The date on which any Extra Contractual Obligation is incurred by any original reinsured shall
be deemed, in all circumstances, to be the date of the original disaster and/or casualty.
However, this Article shall not apply where the loss has been incurred due (i) solely to the
acts, or failure to act, of the Retrocedant in handling its claims or (ii) to fraud by a member of
the Board of Directors or a corporate officer of any original reinsured acting individually or
collectively or in collusion with any individual or corporation or any other organization or party
involved in the presentation, defense or settlement of any claim covered hereunder.
ARTICLE 10 - EXCESS OF ORIGINAL POLICY LIMITS
This Agreement shall protect the Retrocedant and any original reinsured, within the limits
hereof, in connection with loss in excess of the limit of its original policy, such loss in excess
of the limit having been incurred because of failure of the original reinsured to settle within the
policy limit or by reason of alleged or actual negligence, fraud, or bad faith in rejecting an
offer of settlement or in the preparation of the defense or in the trial of any action against its
insured or reinsured or in the preparation or prosecution of an appeal consequent upon such action.

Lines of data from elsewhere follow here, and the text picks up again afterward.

(** [LIKE]: the columns without the rows. *)
Definition like (t : table) : table :=
  match t with
  | Intents _ => Intents []
  | Conflicts _ => Conflicts []
  | Audits _ => Audits []
  | Unrelated => Unrelated
  end.

Record tworld := mkTWorld { t_world : world; t_tables : gmap string table }.

Abbreviation MT := (St tworld).

(** A statement in a transaction of its own. *)
Definition t_exec {A} (f : gmap string table → goerr + (A * gmap string table)) : MT A := λ s,
  let w := t_world s in
  let w1 := set_faults (tail (w_faults w)) w in
  match default Fine (head (w_faults w)) with
  | Refused e => (inl e, mkTWorld w1 (t_tables s))
  | flt => match f (t_tables s) with
           | inl e => (inl e, mkTWorld w1 (t_tables s))
           | inr (x, m) => (match flt with LostAck e => inl e | _ => inr x end, mkTWorld w1 m)
           end
  end.

Definition on_objects {A} (m : M A) : MT A := λ s,
  let '(r, w) := m (t_world s) in (r, mkTWorld w (t_tables s)).

Definition undefined_column (name : string) : goerr :=
  mkErr (PgError "42703") ("column of relation " +:+ name +:+ " does not exist").

(** The rows of a table with the columns that [get] reads. *)
Definition rows_of {R} (get : table → option (list R)) (name : string) (m : gmap string table) :
    goerr + list R :=
  match m !! name with
  | None => inl (undefined_table name)
  | Some t => match get t with None => inl (undefined_column name) | Some l => inr l end
  end.

Definition get_intents (t : table) : option (list intent_row) := match t with Intents l => Some l | _ => None end.
Definition get_conflicts (t : table) : option (list conflict_row) := match t with Conflicts l => Some l | _ => None end.
Definition get_audits (t : table) : option (list audit_row) := match t with Audits l => Some l | _ => None end.

Definition select_rows {R} (get : table → option (list R)) (name : string) (m : gmap string table) :
    goerr + (list R * gmap string table) :=
  match rows_of get name m with inl e => inl e | inr l => inr (l, m) end.

Definition insert_row {R} (get : table → option (list R)) (put : list R → table) (into : string)
    (cast : goerr + R) (m : gmap string table) : goerr + (unit * gmap string table) :=
  match rows_of get into m with
  | inl e => inl e
  | inr l => match cast with inl e => inl e | inr row => inr (tt, <[into := put (l ++ [row])]> m) end
  end.

Definition create_like (into tbl : string) (m : gmap string table) : goerr + (unit * gmap string table) :=
  match m !! tbl, m !! into with
  | None, _ => inl (undefined_table tbl)
  | Some _, Some _ => inl (mkErr (PgError "42P07") ("relation " +:+ into +:+ " already exists"))
  | Some t, None => inr (tt, <[into := like t]> m)
  end.

(** ** The export *)

(** The columns of the select, [coalesce] and all, as they are scanned. *)
Definition intent_record (i : intent_row) : intentRecord :=
  mkIntentRecord (i_id i) (i_agent i) (i_key i) (i_rtype i) (i_rid i) (i_op i) (Class (i_declared i))
    (Some (default [] (Scope_ (i_declared i)))) (i_payload i) (i_emitted i) (micros (i_published i))
    (micros (i_voided i)).

Definition conflict_record (c : conflict_row) : conflictRecord :=
  mkConflictRecord (c_id c) (c_intent_a c) (c_intent_b c) (c_agent_a c) (c_agent_b c) (c_rtype c)
    (c_rid c) (c_reason c) (resolution_text (c_resolution c)) (default "" (c_version c)) (c_detected c).

Definition audit_record (u : audit_row) : auditRecord :=
  mkAuditRecord (u_id u) (u_principal u) (u_role u) (u_endpoint u) (u_params u) (u_count u)
    (Some (default [] (u_intents u))) (default "" (u_reason u)) (u_at u).

Definition scanIntents (partition : string) : MT (list intentRecord) :=
  rows ← wrapping ("read " +:+ partition) (t_exec (select_rows get_intents partition));
  mret (intent_record <$> rows).
Definition scanConflicts (partition : string) : MT (list conflictRecord) :=
  rows ← wrapping ("read " +:+ partition) (t_exec (select_rows get_conflicts partition));
  mret (conflict_record <$> rows).
Definition scanAudit (partition : string) : MT (list auditRecord) :=
  rows ← wrapping ("read " +:+ partition) (t_exec (select_rows get_audits partition));
  mret (audit_record <$> rows).

Definition exportRows `{Parquet T} (scan : string → MT (list T)) (partition : string) : MT string :=
  rows ← scan partition;
  _ ← (if (0 <? length rows)%nat then
         match pq_Write rows with
         | Some e => throw (wrap ("write parquet for " +:+ partition) e)
         | None => mret tt
         end
       else mret tt);
  match pq_Close rows with
  | inl e => throw (wrap ("close parquet for " +:+ partition) e)
  | inr body => mret body
  end.

Definition objectName (tbl partition : string) : string := tbl +:+ "/" +:+ partition +:+ ".parquet".

(** ** The inserts of a restore *)

Definition resolution_of (text : string) : option Resolution :=
  if String.eqb text "serialized" then Some ResolutionSerialized
  else if String.eqb text "rejected" then Some ResolutionRejected
  else if String.eqb text "observed" then Some ResolutionObserved
  else None.

(** The parameters of the insert, as the row they make when they cast. *)
Definition intentValues (x : intentRecord) : intent_row :=
  mkIntent (a_IntentID x) (a_AgentID x) (a_IdempotencyKey x) (a_ResourceType x) (a_ResourceID x)
    (a_Operation x) (mkOperation (a_OperationClass x) (a_ScopeSelector x)) (a_Payload x)
    (a_EmittedAt x) (fromMicros (a_PublishedAt x)) (fromMicros (a_VoidedAt x)).

Definition conflictValues (x : conflictRecord) (resolution : Resolution) : conflict_row :=
  mkConflict (a_ConflictID x) (a_IntentIDA x) (a_IntentIDB x) (a_AgentIDA x) (a_AgentIDB x)
    (a_cResourceType x) (a_cResourceID x) (a_Reason x) resolution (Some (a_ManifestVersion x)) (a_DetectedAt x).

Definition auditValues (x : auditRecord) : audit_row :=
  mkAudit (a_AuditID x) (a_Principal x) (a_CallerRole x) (a_Endpoint x) (a_QueryParams x)
    (a_RecordCount x) (a_IntentIDs x) (Some (a_StatedReason x)) (a_AccessedAt x).

Definition bad_json : goerr := pg_error "22P02" "invalid input syntax for type json".
Definition bad_enum (name : string) : goerr := pg_error "22P02" ("invalid input value for enum " +:+ name).

Section Archive.
Context `{!Pg, !Objects} `{!Parquet intentRecord, !Parquet conflictRecord, !Parquet auditRecord}.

However, this Article shall not apply where the loss has been incurred due (i) solely to the
acts, or failure to act, of the Retrocedant in handling its claims or (ii) to fraud by a member of
the Board of Directors or a corporate officer of the original reinsured acting individually or
collectively or in collusion with any individual or corporation or any other organization or party
involved in the presentation, defense or settlement of any claim covered hereunder.
For the purpose of this Article, the word “loss” shall mean any amounts for which the original
reinsured or Retrocedant would have been contractually liable to pay had it not been for the limit
of the original policy.
ARTICLE 11 — ADMINISTRATION OF REINSURANCE CONTRACTS
SECTION 11.01 Administration. The parties agree that, as of the Effective Date,
Retrocedant shall have the sole authority to administer the Reinsurance Contracts in all respects,
which authority shall include, but not be limited to, authority to xxxx for and collect premiums,
adjust all claims and handle all disputes thereunder and to effect any and all amendments,
commutations and cancellations of the Reinsurance Contracts. Retrocedant shall not settle any
claims, waive any right, defense, setoff or counterclaim relating to the Reinsurance Contracts with
respect to amounts in excess of $5 million or make any ex gratia payments in each case without the
prior written consent of Retrocessionaire, which consent shall not be unreasonably withheld or
delayed.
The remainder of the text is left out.